Icha masih menggerutu dengan sikap Rey. Bagaimana pun Dimas dan selina adalah teman mereka dan Rey tega membuat mereka seperti itu.
Rey telah sampai di rumah Icha. Dia menunggu Icha keluar.
"Ayo" Rey langsung menarik Icha dan menyuruhnay untuk cepat masuk kedalam mobil. Mobil melaju denagn kencang.
"Kenapa buru buru?" protes Icha . Dia sanagt ketakutan karena Rey ngebut.
"kita sudah hampir terlambat dan mama sangat tidak suka orang yang tidak disiplin." uca Rey.
" Bagaimana jika kita ke rumah mama lain kali saja." ucap Icha.
" Kenapa, apa kau takut?"
Icha mengangguk. "iya aku takut. Aku takut mamamu tidak bia menerima aku. aku hanyalah gadis kampung yang miskin. Sementara dirimu..." Icha tak melanjutkan ucapannya.
Dia merasa sedih dan takut. Jika nanti ibunya Rey mengusirnya.
"Jangan khawatir mama bukan orang yang seperti itu. Dan aku sudah mengatakan padanya siapa kau sebenarnya." ucap Rey tangannya menggengham tangan Icha.
Icha akhir nya menurut dan pasrah saat dibawa oleh Rey.
Icha diam sajja di sepanjang perjalanan menuju ke tempat tinggal Rey. walaupun Rey sudah menenangkan hatinya, jujur saja Icha masih merasa ketakutan.
Rey tahu Icha takut dan di terus menggenggam tangannya.

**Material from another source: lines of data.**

(** ** The columns of the frame a call returns *)

Lemma foldl_add_name_spec (T : list string) :
  forall N : list string,
  exists E, foldl add_name N T = N ++ E /\
            forall c, In c E -> In c T /\ ~ In c N.
Proof.
  induction T as [|t T IH]; intros N; cbn [foldl].
  - exists []. rewrite app_nil_r. split; [reflexivity|]. intros c [].
  - unfold add_name at 2. destruct (mem_str t N) eqn:E.
    + destruct (IH N) as (E' & -> & HE'). exists E'. split; [reflexivity|].
      intros c Hc. destruct (HE' c Hc). split; [right|]; assumption.
    + destruct (IH (N ++ [t])) as (E' & -> & HE'). exists (t :: E').
      split; [rewrite <- app_assoc; reflexivity|].
      intros c [<-|Hc].
      * split; [left; reflexivity|]. intros Hin. apply mem_str_In in Hin. congruence.
      * destruct (HE' c Hc) as [H1 H2]. split; [right; exact H1|].
        intros Hin. apply H2, in_or_app. left. exact Hin.
Qed.

Lemma foldl_add_name_fresh (W : list string) :
  forall N : list string,
  List.NoDup W -> (forall c, In c W -> ~ In c N) -> foldl add_name N W = N ++ W.
Proof.
  induction W as [|c W IH]; intros N Hnd Hfresh; cbn [foldl].
  - rewrite app_nil_r. reflexivity.
  - inversion Hnd as [|? ? Hc Hnd']; subst. unfold add_name at 2.
    destruct (mem_str c N) eqn:E.
    { apply mem_str_In in E. destruct (Hfresh c (or_introl eq_refl) E). }
    rewrite IH; [rewrite <- app_assoc; reflexivity|exact Hnd'|].
    intros c' Hc' Hin. apply in_app_or in Hin as [Hin|[<-|[]]].
    + exact (Hfresh c' (or_intror Hc') Hin).
    + exact (Hc Hc').
Qed.

Lemma filter_keeps_all {A : Type} (p : A -> bool) (l : list A) :
  (forall x, In x l -> p x = true) -> List.filter p l = l.
Proof.
  induction l as [|a l IH]; intros H; cbn [List.filter]; [reflexivity|].
  rewrite (H a) by (left; reflexivity). f_equal. apply IH.
  intros x Hx. apply H. right. exact Hx.
Qed.

Lemma filter_keeps_none {A : Type} (p : A -> bool) (l : list A) :
  (forall x, In x l -> p x = false) -> List.filter p l = [].
Proof.
  induction l as [|a l IH]; intros H; cbn [List.filter]; [reflexivity|].
  rewrite (H a) by (left; reflexivity). apply IH.
  intros x Hx. apply H. right. exact Hx.
Qed.

Lemma written_columns_In (s : Splitter) (c : string) :
  In c (written_columns s) ->
  exists split, (split < n_splits s)%nat /\
    (c = split_name (n_splits s) split \/ c = mintd_name (n_splits s) split).
Proof.
  unfold written_columns. intros H. apply in_flat_map in H as (i & Hi & H).
  apply in_seq in Hi. exists i. split; [lia|].
  destruct H as [<-|H]; [left; reflexivity|].
  destruct (min_distance s); [|destruct H].
  destruct H as [<-|[]]. right. reflexivity.
Qed.

Lemma written_columns_NoDup (s : Splitter) : List.NoDup (written_columns s).
Proof.
  unfold written_columns, split_name, mintd_name.
  destruct (n_splits s =? 1)%nat eqn:E1.
  - apply Nat.eqb_eq in E1. rewrite E1. cbn. rewrite app_nil_r.
    destruct (min_distance s); repeat constructor; cbn; intuition discriminate.
  - clear E1. generalize (List.seq_NoDup (n_splits s) 0).
    induction (seq 0 (n_splits s)) as [|i l IH]; intros Hnd; cbn [flat_map].
    + constructor.
    + inversion Hnd as [|? ? Hi Hnd']; subst.
      assert (Hsplit : forall j, In j l ->
                ~ In ("Split_" +:+ pretty i)
                     (("Split_" +:+ pretty j) ::
                      (if min_distance s then ["minInterSetTd_" +:+ pretty j] else []))).
      { intros j Hj [E|H].
        - cbn in E. inversion E as [E']. apply pretty_nat_inj in E'. congruence.
        - destruct (min_distance s); [|destruct H]. destruct H as [E|[]].
          cbn in E. discriminate. }
      assert (Hmin : forall j, In j l ->
                ~ In ("minInterSetTd_" +:+ pretty i)
                     (("Split_" +:+ pretty j) ::
                      (if min_distance s then ["minInterSetTd_" +:+ pretty j] else []))).
      { intros j Hj [E|H].
        - cbn in E. discriminate.
        - destruct (min_distance s); [|destruct H]. destruct H as [E|[]].
          cbn in E. inversion E as [E']. apply pretty_nat_inj in E'. congruence. }
      cbn [app]. constructor.
      * intros H. apply in_app_or in H as [H|H].
        -- destruct (min_distance s); [|destruct H]. destruct H as [E|[]].
           cbn in E. discriminate.
        -- apply in_flat_map in H as (j & Hj & H). exact (Hsplit j Hj H).
      * apply NoDup_ListNoDup, NoDup_app. split; [|split].
        -- apply NoDup_ListNoDup. destruct (min_distance s); repeat constructor.
           intros [].
        -- intros x Hx Hx'. apply list_elem_of_In in Hx, Hx'.
           apply in_flat_map in Hx' as (j & Hj & Hx').
           destruct (min_distance s); [|destruct Hx]. destruct Hx as [<-|[]].
           exact (Hmin j Hj Hx').
        -- apply NoDup_ListNoDup, IH. exact Hnd'.
Qed.

Section ReturnedColumns.

Variable py_str : Q -> string.
Variable run_clustering : ClusteringMethod -> list cell -> Clusters.
Variable PULP_CBC_CMD : Q -> Q -> nat -> LpProblem -> var -> option Q.
Variable GetFingerprint : FpCalculator -> cell -> list bool.
Variable TanimotoSimilarity : list bool -> list bool -> Q.

(** X14.  The frame a call returns has the columns of the input, in their
    order, followed by the columns the iterations wrote: one split column
    per split, each followed by its distance column when the distances
    are asked for.  This holds when the tasks are columns of the input,
    the class columns made for balancing are new names, and the written
    names are neither columns of the input nor balancing tasks. *)
Theorem call_appends_the_written_columns (data : loc) (smiles_column : string)
    (tasks ignore_columns : option (list string)) (w w' : World) (l : loc)
    (d : DataFrame) :
  call py_str run_clustering PULP_CBC_CMD GetFingerprint TanimotoSimilarity
       data smiles_column tasks ignore_columns w = (w', inr l) ->
  heap w !! data = Some d ->
  (forall t, In t (original_tasks (self w')) -> In t (columns_tolist d)) ->
  (forall c, In c (tasks_for_balancing (self w')) ->
     In c (original_tasks (self w')) \/ ~ In c (columns_tolist d)) ->
  (forall c, In c (written_columns (self w)) ->
     ~ In c (columns_tolist d) /\ ~ In c (tasks_for_balancing (self w'))) ->
  exists d',
    heap w' !! l = Some d' /\
    columns_tolist d' = columns_tolist d ++ written_columns (self w) /\
    length (columns d')
    = (length (columns d)
       + n_splits (self w) * (if min_distance (self w) then 2 else 1))%nat.
Proof.
  intros H Hd Htasks Hclass Hwritten.
  apply call_inr in H
    as (d0 & s0 & tables & Hd0 & _ & Hconf & _ & _ & _ & _ & _ & Hs & d' & Hd' & Hcols).
  assert (d0 = d) as -> by congruence.
  destruct (iter_advance_seed (n_splits (self w)) s0)
    as (_ & _ & _ & _ & HT & HO & _).
  rewrite <- Hs in HT, HO. rewrite HT, HO in *.
  assert (HW : written_columns s0 = written_columns (self w)).
  { unfold written_columns. destruct Hconf as (_ & _ & _ & -> & _ & _ & _ & _ & ->).
    reflexivity. }
  rewrite HW in Hcols.
  assert (Hres : columns_tolist d' = columns_tolist d ++ written_columns (self w)).
  { rewrite Hcols.
    destruct (foldl_add_name_spec (tasks_for_balancing s0) (columns_tolist d))
      as (E & -> & HE).
    rewrite foldl_add_name_fresh.
    2:{ apply written_columns_NoDup. }
    2:{ intros c Hc Hin. destruct (Hwritten c Hc) as [H1 H2].
        apply in_app_or in Hin as [Hin|Hin]; [exact (H1 Hin)|].
        apply H2, (HE c Hin). }
    rewrite !List.filter_app.
    rewrite (filter_keeps_none _ E), app_nil_r.
    2:{ intros c Hc. destruct (HE c Hc) as [H1 H2].
        apply negb_false_iff, mem_str_In, filter_In. split; [exact H1|].
        apply negb_true_iff. destruct (mem_str c (original_tasks s0)) eqn:Em; [|reflexivity].
        apply mem_str_In in Em. destruct (H2 (Htasks c Em)). }
    rewrite !filter_keeps_all; [reflexivity| |].
    - intros c Hc. apply negb_true_iff.
      destruct (mem_str c _) eqn:Em; [|reflexivity].
      apply mem_str_In, filter_In in Em as [Em _].
      destruct (Hwritten c Hc) as [_ H2]. destruct (H2 Em).
    - intros c Hc. apply negb_true_iff.
      destruct (mem_str c _) eqn:Em; [|reflexivity].
      apply mem_str_In, filter_In in Em as [Em Eo].
      apply negb_true_iff in Eo.
      destruct (Hclass c Em) as [Ho|Hn]; [|destruct (Hn Hc)].
      apply mem_str_In in Ho. congruence. }
  exists d'. split; [exact Hd'|]. split; [exact Hres|].
  assert (Hlen : forall x : DataFrame, length (columns x) = length (columns_tolist x))
    by (intros x; unfold columns_tolist; rewrite length_map; reflexivity).
  rewrite !Hlen, Hres, length_app. f_equal.
  unfold written_columns.
  rewrite (length_flat_map_const _ _ (if min_distance (self w) then 2 else 1)%nat).
  - rewrite length_seq. reflexivity.
  - intros i _. destruct (min_distance (self w)); reflexivity.
Qed.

tanpa terasa mereka sudah sampai di rumah Rey. Rey turun dan menggandeng Icha masuk ke dalam rumah.
"ma...mama!" panggil Rey
mama Rey keluar dan menghampiri mereka "Wah cantik sekali ibunya, masih kelihatan muda seperti ABG," bathin Alya melihat mama Rey.

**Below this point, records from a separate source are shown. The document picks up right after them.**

(* ===== verification/_CoqProject ===== *)
-Q . S2P
Prelude.v
GoStrings.v
GoText.v
GoValues.v
GoSort.v
GoNumbers.v
GoFiles.v
GoNet.v
FlowTypes.v
DeltaTracker.v
Reconnect.v
AgentClient.v
FlowMapper.v
FlowStore.v
UpstreamClient.v
KubeIndex.v
Enricher.v
DnsCache.v
PeerIndex.v
FlowServer.v
RightSizerKube.v
RightSizerCluster.v
RightSizerReport.v
RightSizerController.v
KyvernoSync.v
WorkerPool.v
ImageTrustModels.v
ImageTrustConfig.v
ImageTrustRegistry.v
ImageTrustVerify.v
ImageTrustPlugin.v
TrivyImages.v
TrivyScan.v
PrometheusQueries.v
PrometheusData.v
EventWatcherModels.v
EventWatcherMessages.v
EventWatcherEvents.v
EventWatcherConsumers.v
EventWatcherProducers.v
EventWatcherWatcher.v
OnDemandJobs.v
Opa.v
AdmissionReports.v
Admission.v
CiModels.v
CiManifests.v
CiCommands.v
CiImages.v
CiGit.v
CiConfig.v
CiPolicies.v
CiScan.v
WorkloadsResources.v
WorkloadsImages.v
WorkloadsInventory.v
Workloads.v
KyvernoReports.v
FalcoAgent.v
NodeReports.v
PrometheusProgram.v
RealtimeReporter.v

Ma, ini Icha pacar ku!" ucap Rey memperkenalkan mereka berdua.
Icha menyalami dan mencium tangan Mama Rey.
Mam Rey menadang penampilan Icha dari atas hingga bawah.
"cantik, tapi seperti dia bukan dari kalangan berada. Dia hanya gadis kampung yang coba menjadi tuan putri dengan. mendekati anakku Rey." bathin Mamanya Rey.
"Silahkan duduk," ucap mama Rey ramah.
"Ma, Icha , aku tinggal bentar ya. Kalian mengobrol aja dulu. Cha, Jangan takut mama aku baik kok." ucap Rey berjalan meninggalkan Icha dengan mama nya di ruang tamu.
"Oh ya, kamu tinggal dimana?" tanya mama Rey, walau tak suka dia tetap berusaha ramah.
"Saya kost di jalan x Bu" jawab Icha pelan.
Dia yakin mama Rey pasti sedang menilainya. Dari tatapan matanya Icha bisa menyimpulkannya.
"Sudah lama kenal dengan Rey?" tanyanya lagi.
Icha menelan salivanya dengan berat. "Baru Tante, sejak masuk di kampus." jawab Icha .
"Kau tahu, dia putraku atau satunya. Dan aku sanagt berharap banyak padanya. Aku tahu gadis kampung seperti mu hanya ingin mendapatkan uangnya bukan. Katakan berapa yang kau minta dan setelah itu tinggalkan ananku." ucap mama Rey datar.
"Mamaf Bu, Seperti nya ibu salah paham. Aku mencintai Rey tulus, jika ibu tidak menyukai saya. Silahkan saja tapi tolong jangan hina saya. saya memang miskin tapi saya punya harga diri.Sebaiknya ibu simpan saja uang ibu, karena saya tidak membutuhkannya.Saya tidak pernah mengejar Rey, tapi Rey lah yang mengejar saya. Jika ibu mau, katakan pada Rey untuk meninggalkan saya dan menjauhi saya. Saya permisi."
Icha berdiri dan berjalan keluar rumah Rey. airmatanya sudah meleleh disudut matanya. Sejak tadi dia sudah berusaha untuk menahannya.
Icha berjalan cepat dan swgeraemanggil.taksi.yang lewat. Dia menangis sepuasnya di dalam taksi.